The other drones fell outside Moscow. Some of the debris was found around 15 kilometres from President Vladimir Putin's Novo-Ogaryovo residence.

One video shared on social media showed an explosion followed by a column of smoke rising into the sky.

Two drones were intercepted over the Kremlin earlier this month but Tuesday's attack was the first time that unmanned aerial vehicles hit residential areas of Moscow, hundreds of kilometres from the front lines in Ukraine.

The raids are likely to be seen as a psychological blow and a major embarrassment for the Kremlin, which has gone to great lengths to say the protracted conflict in Ukraine does not pose a threat to Russians.

The Kremlin insisted that the was no "threat" to Russians, adding that Putin was being informed of the attacks in "real time".

- 'No fear' -

Moscow also said it believed the attack was a "response" by Kyiv to a recent Russian hit in Ukraine.

"It is completely clear that we are talking about response acts by the Kyiv regime to very effective strikes on a command centre (in Ukraine)," Kremlin spokesman Dmitry Peskov said, without clarifying where the Russian strike took place.

Mykhailo Podolyak, an adviser to Ukrainian President Volodymyr Zelenskiy, said Kyiv had "no direct relation" to the Moscow attacks.

Moscow mayor Sergei Sobyanin said two people had sought medical assistance after the raid but "no-one has suffered serious injuries".

The residents of buildings damaged in the strikes were briefly evacuated.

On Profsoyuznaya Street, a residential building with a blown-out window was cordoned off by police but the atmosphere was calm, with children playing outside and locals walking their dogs, an AFP correspondent saw.

Some of the residents were moved to a nearby school, where they drank tea and watched a Soviet-era movie.

Valentin Yemelyanov, a 50-year-old IT worker, who lives on the same street but closer towards the centre of Moscow, said there was "no fear or panic".

"The damage is minimal," he told AFP. He said he was "not surprised" by the drone attack, given the escalation of the conflict. "It is obvious that things are going this way."

Muscovites told Russian journalists that a drone had also crashed into an apartment on the 14th floor of a high-rise on Leninsky Prospekt but did not explode.

- Explosions -

Andrei Vorobyov, the governor of the Moscow region, said several drones had also been downed near the capital.

"This morning the residents of certain districts in the Moscow region could hear explosions.
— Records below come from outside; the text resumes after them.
Lemma deduct_lines_ok (wo : WorkOrder.t) (now : Z)
    (ls : list WorkOrderItem.t) :
  forall (db db' : DB) (u : unit),
    for_of ls (deduct_line wo now) db = (db', Ok u) ->
    exists rows,
      stockAdjustmentsTable db' = stockAdjustmentsTable db ++ rows /\
      Forall2 (removal_row_for wo) ls rows /\
      Forall row_balanced rows /\
      workOrdersTable db' = workOrdersTable db /\
      workOrderItemsTable db' = workOrderItemsTable db /\
      (forall i,
         stock_of db' i =
         option_map (fun s => s - quantity_used_by ls i) (stock_of db i)).
Proof.
  induction ls as [|l ls IH]; intros db db' u H; simpl in H.
  - injection H as <- _. exists [].
    rewrite app_nil_r. repeat split; try constructor.
    intros i. simpl. now rewrite option_map_minus_0.
  - unfold bind in H.
    destruct (deduct_line wo now l db) as [db1 [u1|e1]] eqn:D; [|discriminate].
    destruct (deduct_line_ok _ _ _ _ _ _ D)
      as (row & Ht & Hrow & Hbal & Hwo & Hwoi & Hst).
    destruct (IH _ _ _ H) as (rows & Ht' & Hrows & Hbals & Hwo' & Hwoi' & Hst').
    exists (row :: rows).
    split; [rewrite Ht', Ht, <- app_assoc; reflexivity|].
    split; [constructor; assumption|].
    split; [constructor; assumption|].
    split; [congruence|]. split; [congruence|].
    intros i. rewrite Hst', Hst. simpl.
    destruct (stock_of db i); simpl; [f_equal; lia | reflexivity].
Qed.

Lemma completeWorkOrder_not_found (input : CompleteWorkOrderInput) (now : Z)
    (db : DB) :
  find_work_order db (cwi_work_order_id input) = None ->
  completeWorkOrder input now db
  = (db, Err (WorkOrderNotFound (cwi_work_order_id input))).
Proof.
  unfold find_work_order, completeWorkOrder. unfold_handler.
  destruct (filter _ (workOrdersTable db)); [reflexivity | discriminate].
Qed.

Lemma completeWorkOrder_wrong_status (input : CompleteWorkOrderInput)
    (now : Z) (db : DB) (wo : WorkOrder.t) :
  find_work_order db (cwi_work_order_id input) = Some wo ->
  WorkOrder.status wo <> IN_PROGRESS ->
  completeWorkOrder input now db
  = (db, Err (WorkOrderNotInProgress (WorkOrder.status wo))).
Proof.
  unfold find_work_order, completeWorkOrder. unfold_handler.
  destruct (filter _ (workOrdersTable db)) as [|w rest]; [discriminate|].
  simpl. intros [= ->] Hst.
  destruct (WorkOrder.status wo); simpl; [reflexivity | congruence | reflexivity].
Qed.

Lemma completeWorkOrder_in_progress (input : CompleteWorkOrderInput)
    (now : Z) (db : DB) (wo : WorkOrder.t) :
  find_work_order db (cwi_work_order_id input) = Some wo ->
  WorkOrder.status wo = IN_PROGRESS ->
  completeWorkOrder input now db =
  match for_of (lines_of db (cwi_work_order_id input)) (deduct_line wo now) db
  with
  | (db1, Ok _) =>
    let db2 :=
      fst (update_work_order_completed (cwi_work_order_id input) now db1) in
    (db2, Ok (find_work_order db2 (cwi_work_order_id input)))
  | (db1, Err e) => (db1, Err e)
  end.
Proof.
  unfold find_work_order, completeWorkOrder, lines_of. unfold_handler.
  destruct (filter _ (workOrdersTable db)) as [|w rest]; [discriminate|].
  simpl. intros [= ->] ->. simpl.
  destruct (for_of _ _ db) as [db1 [u|e]]; reflexivity.
Qed.

Lemma find_work_order_completed (id now : Z) (db : DB) :
  find_work_order (fst (update_work_order_completed id now db)) id
  = option_map (WorkOrder_complete now) (find_work_order db id).
Proof.
  unfold find_work_order, update_work_order_completed. simpl.
  rewrite (filter_update_same WorkOrder.t WorkOrder.id
             (WorkOrder_complete now)) by (intros; reflexivity).
  destruct (filter _ (workOrdersTable db)); reflexivity.
Qed.

Lemma completion_reason_contains (number : string) :
  contains (completion_reason number) number.
Proof.
  exists "Work order completion: "%string, EmptyString.
  unfold completion_reason. f_equal.
  induction number as [|c s IH]; simpl; [reflexivity | now rewrite <- IH].
Qed.

Lemma status_dec (s : WorkOrderStatus) : {s = IN_PROGRESS} + {s <> IN_PROGRESS}.
Proof. destruct s; [right | left | right]; congruence. Qed.

(** The claim of C1 as stated fails: on the work order whose first line (5 of
    item 1, 50 in stock) can be served and whose second line (31 of item 2, 30
    in stock) cannot, the call throws the insufficient-stock error while the
    deduction and the audit row of the first line stay in the store. *)
Lemma completeWorkOrder_partial_deduction :
  outcome (completeWorkOrder (mkCompleteWorkOrderInput 1) 7 short_store)
  = Err (InsufficientStockForItem "ITEM002" 30 31) /\
  stock_of short_store 1 = Some 50 /\
  stock_of (store_after
              (completeWorkOrder (mkCompleteWorkOrderInput 1) 7 short_store)) 1
  = Some 45 /\
  stockAdjustmentsTable short_store = [] /\
  stockAdjustmentsTable
    (store_after (completeWorkOrder (mkCompleteWorkOrderInput 1) 7 short_store))
  = [StockAdjustment.mk 1 1 REMOVAL (-5)
       "Work order completion: WO-TEST-001" 50 45 "tech_clerk_123" 7] /\
  ~ (forall (input : CompleteWorkOrderInput) (now : Z) (db : DB)
            (label : string) (available required : Z),
       outcome (completeWorkOrder input now db)
       = Err (InsufficientStockForItem label available required) ->
       stockAdjustmentsTable (store_after (completeWorkOrder input now db))
       = stockAdjustmentsTable db /\
       stock_levels (store_after (completeWorkOrder input now db))
       = stock_levels db /\
       map WorkOrder.status
           (workOrdersTable (store_after (completeWorkOrder input now db)))
       = map WorkOrder.status (workOrdersTable db)).
Proof.
  split; [reflexivity|]. split; [reflexivity|]. split; [reflexivity|].
  split; [reflexivity|]. split; [reflexivity|].
  intros H.
  destruct (H (mkCompleteWorkOrderInput 1) 7 short_store "ITEM002"%string 30 31
              eq_refl) as (_ & Hstock & _).
  vm_compute in Hstock. discriminate.
Qed.

(** C1, amended: when [completeWorkOrder] stops on the insufficient-stock
    check of a line, the lines before that line have been applied and stay
    applied (one audit row each, their items decremented), the failing line
    and the lines after it leave no trace, and the work-orders table, so the
    status of the work order, is unchanged.  When the failing line is the
    first one the store is exactly as before the call. *)
Theorem completeWorkOrder_stops_at_failing_line
    (input : CompleteWorkOrderInput) (now : Z) (db : DB) (label : string)
    (available required : Z) :
  outcome (completeWorkOrder input now db)
  = Err (InsufficientStockForItem label available required) ->
  let db' := store_after (completeWorkOrder input now db) in
  exists wo pre l post rows,
    find_work_order db (cwi_work_order_id input) = Some wo /\
    lines_of db (cwi_work_order_id input) = pre ++ l :: post /\
    for_of pre (deduct_line wo now) db = (db', Ok tt) /\
    deduct_line wo now l db'
    = (db', Err (InsufficientStockForItem label available required)) /\
    stockAdjustmentsTable db' = stockAdjustmentsTable db ++ rows /\
    Forall2 (removal_row_for wo) pre rows /\
    (forall i,
       stock_of db' i =
       option_map (fun s => s - quantity_used_by pre i) (stock_of db i)) /\
    workOrdersTable db' = workOrdersTable db /\
    (pre = [] -> db' = db).
Proof.
  intros H db'. subst db'.
  destruct (find_work_order db (cwi_work_order_id input)) as [wo|] eqn:F;
    [|rewrite (completeWorkOrder_not_found _ _ _ F) in H; discriminate].
  destruct (status_dec (WorkOrder.status wo)) as [S|S];
    [|rewrite (completeWorkOrder_wrong_status _ _ _ _ F S) in H; discriminate].
  rewrite (completeWorkOrder_in_progress _ _ _ _ F S) in H |- *.
  destruct (for_of _ _ db) as [db1 [u|e]] eqn:L; [discriminate|].
  unfold outcome, store_after in *. simpl in *. injection H as ->.
  destruct (for_of_failure _ _ _ _ _ L) as (pre & l & post & dbm & Hl & Hpre & Hbody).
  assert (db1 = dbm) by (eapply deduct_line_failure; exact Hbody). subst dbm.
  destruct (deduct_lines_ok _ _ _ _ _ _ Hpre)
    as (rows & Ht & Hrows & _ & Hwo & _ & Hst).
  exists wo, pre, l, post, rows.
  split; [reflexivity|].
  repeat (split; [assumption|]).
  intros ->. simpl in Hpre. now injection Hpre.
Qed.

Lemma completeWorkOrder_stops_at_failing_line_witness :
  let r := completeWorkOrder (mkCompleteWorkOrderInput 1) 7 short_store in
  outcome r = Err (InsufficientStockForItem "ITEM002" 30 31) /\
  exists rows,
    stockAdjustmentsTable (store_after r)
    = stockAdjustmentsTable short_store ++ rows /\
    length rows = 1%nat /\
    stock_of (store_after r) 1 = Some 45 /\
    stock_of (store_after r) 2 = Some 30 /\
    workOrdersTable (store_after r) = workOrdersTable short_store.
Proof.
  intros r. split; [reflexivity|].
  destruct (completeWorkOrder_stops_at_failing_line
              (mkCompleteWorkOrderInput 1) 7 short_store "ITEM002" 30 31
              eq_refl)
    as (wo & pre & l & post & rows & _ & _ & _ & _ & Ht & _ & _ & Hwo & _).
  exists rows. fold r in Ht, Hwo.
  split; [exact Ht|].
  split; [|split; [reflexivity | split; [reflexivity | exact Hwo]]].
  assert (E : length (stockAdjustmentsTable (store_after r)) = 1%nat)
    by reflexivity.
  rewrite Ht, length_app in E. exact E.
Defined.

Lemma Forall2_length_eq {A B} (R : A -> B -> Prop) (xs : list A)
    (ys : list B) :
  Forall2 R xs ys -> length ys = length xs.
Proof. induction 1; simpl; congruence. Qed.

(** What a returning [completeWorkOrder] has done. *)
Lemma completeWorkOrder_returns (input : CompleteWorkOrderInput) (now : Z)
    (db : DB) (returned : option WorkOrder.t) :
  outcome (completeWorkOrder input now db) = Ok returned ->
  let db' := store_after (completeWorkOrder input now db) in
  let lines := lines_of db (cwi_work_order_id input) in
  exists wo rows,
    find_work_order db (cwi_work_order_id input) = Some wo /\
    WorkOrder.status wo = IN_PROGRESS /\
    returned = Some (WorkOrder_complete now wo) /\
    find_work_order db' (cwi_work_order_id input)
    = Some (WorkOrder_complete now wo) /\
    stockAdjustmentsTable db' = stockAdjustmentsTable db ++ rows /\
    Forall2 (removal_row_for wo) lines rows /\
    (forall i,
       stock_of db' i =
       option_map (fun s => s - quantity_used_by lines i) (stock_of db i)).
Proof.
  intros H db' lines. subst db' lines.
  destruct (find_work_order db (cwi_work_order_id input)) as [wo|] eqn:F;
    [|rewrite (completeWorkOrder_not_found _ _ _ F) in H; discriminate].
  destruct (status_dec (WorkOrder.status wo)) as [S|S];
    [|rewrite (completeWorkOrder_wrong_status _ _ _ _ F S) in H; discriminate].
  rewrite (completeWorkOrder_in_progress _ _ _ _ F S) in H |- *.
  destruct (for_of _ _ db) as [db1 [u|e]] eqn:L; [|discriminate].
  unfold outcome, store_after in *. cbv zeta in *.
  cbn [fst snd] in *.
  destruct (deduct_lines_ok _ _ _ _ _ _ L)
    as (rows & Ht & Hrows & _ & Hwo & _ & Hst).
  assert (F1 : find_work_order db1 (cwi_work_order_id input) = Some wo).
  { unfold find_work_order in *. now rewrite Hwo. }
  rewrite find_work_order_completed, F1 in H |- *. simpl in H.
  injection H as <-.
  exists wo, rows.
  split; [reflexivity|]. split; [exact S|]. split; [reflexivity|].
  split; [reflexivity|]. split; [exact Ht|]. split; [exact Hrows | exact Hst].
Qed.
It was our anti-air missile defence system," he wrote.

"Several drones were shot down while approaching Moscow," he added.

Since the start of Russia's assault on Ukraine, drone attacks have hit targets outside Moscow, including military installations located far from the front.

Yevgeny Prigozhin -- the head of mercenary group Wagner, whose forces are fighting in Ukraine -- accused the defence ministry of inaction, releasing a new statement peppered with swear words.

Also on Tuesday, Ukraine said it had downed 29 out of 31 drones, mainly over Kyiv and the Kyiv region in the latest Russian barrage -- the third on the Ukrainian capital in 24 hours.

On Monday, Russia fired a barrage of missiles at Kyiv, sending panicked residents running for shelter in an unusual daytime attack following overnight strikes.

The latest barrages landed as the Ukrainian capital was still recovering from a drone attack at the weekend, the biggest since Russia began its campaign in Ukraine in February last year.

Kyiv received its first shipments of USn-made Patriot surface-to-air missile system in April and US President Joe Biden on Monday suggested more aid was to come.

Asked about Russia's barrage of attacks on Kyiv, Biden told reporters, "It's not unexpected."

"That's why we've got to continue to give Ukraine all that it needs."

Kyiv has been preparing a counter-offensive, although its timing and focus have been the subject of months of speculation.